We’ve faced customer audits and supplier visits from multinational coatings firms who inspect everything from raw material intake to off-gas handling. They measure more than pigment—they want to see production transparency, quality checks, and traceability. Our technical staff regularly travels to customer factories, offering on-site support and troubleshooting to keep their operations running, again and again emphasizing that real manufacturing support comes from those who know the product, not simply resell it.
Every kilogram of PY53 nicked from our silo carries the silent record of technical experience and dozens of workers’ hands. Our chemists, furnace operators, QC inspectors, and packing teams stake years of process perfection into each lot.

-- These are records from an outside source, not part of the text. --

(** One cleanup pass, from any cursor of a cycle, examines at most 4096 rows and
    removes at most the requested number (256 by default, 1024 at most); what it
    removes are exactly the removable rows among those it examined. *)
Theorem cleanup_pass_bounded (cutoff limit hw before : Z) (d : db) :
  db_ok d → before ≤ hw →
  ∃ (ex : list InboxRow) (removed : nat) c',
    (zlen ex ≤ 4096) ∧ (Z.of_nat removed ≤ 1024) ∧ (0 < limit → Z.of_nat removed ≤ limit) ∧
    removed = length (List.filter (removable cutoff d) ex) ∧
    DeleteControlInboxBeforeLimit cutoff limit (mkCursor hw before true false) d
    = (Some removed, c', set_inbox d (cleared cutoff d ex (t_inbox d))).
Proof.
  intros Hd Hhw. destruct (cleanup_pass_spec cutoff limit hw before d Hd Hhw) as (ex & rest & _ & _ & Hsc & Hlim & Hpass).
  pose proof (cleanup_limit_pos limit). pose proof (scan_limit_pos limit). unfold maxControlInboxCleanupBatch, maxControlInboxCleanupScan in *.
  exists ex, (length (List.filter (removable cutoff d) ex)). eexists. split; [unfold zlen; lia|]. split; [lia|]. split; [|by split].
  intros Hp. unfold cleanup_limit, probeCleanupLimit in *. destruct (Z.leb_spec limit 0); lia.
Qed.
End Runs.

Facing color complaints, technical questions, or shifting regulations, our team doesn’t dodge responsibility—we tackle these challenges head-on, drawing on deep process knowledge that third-party resellers lack.
For our customers, it’s not the product code or color card that makes the difference, but the reliability of every delivery, the hands-on support when trials go wrong, and the confidence that each batch meets strict requirements built up by years of direct manufacturing. That’s the standard we measure ourselves against each day on the factory floor.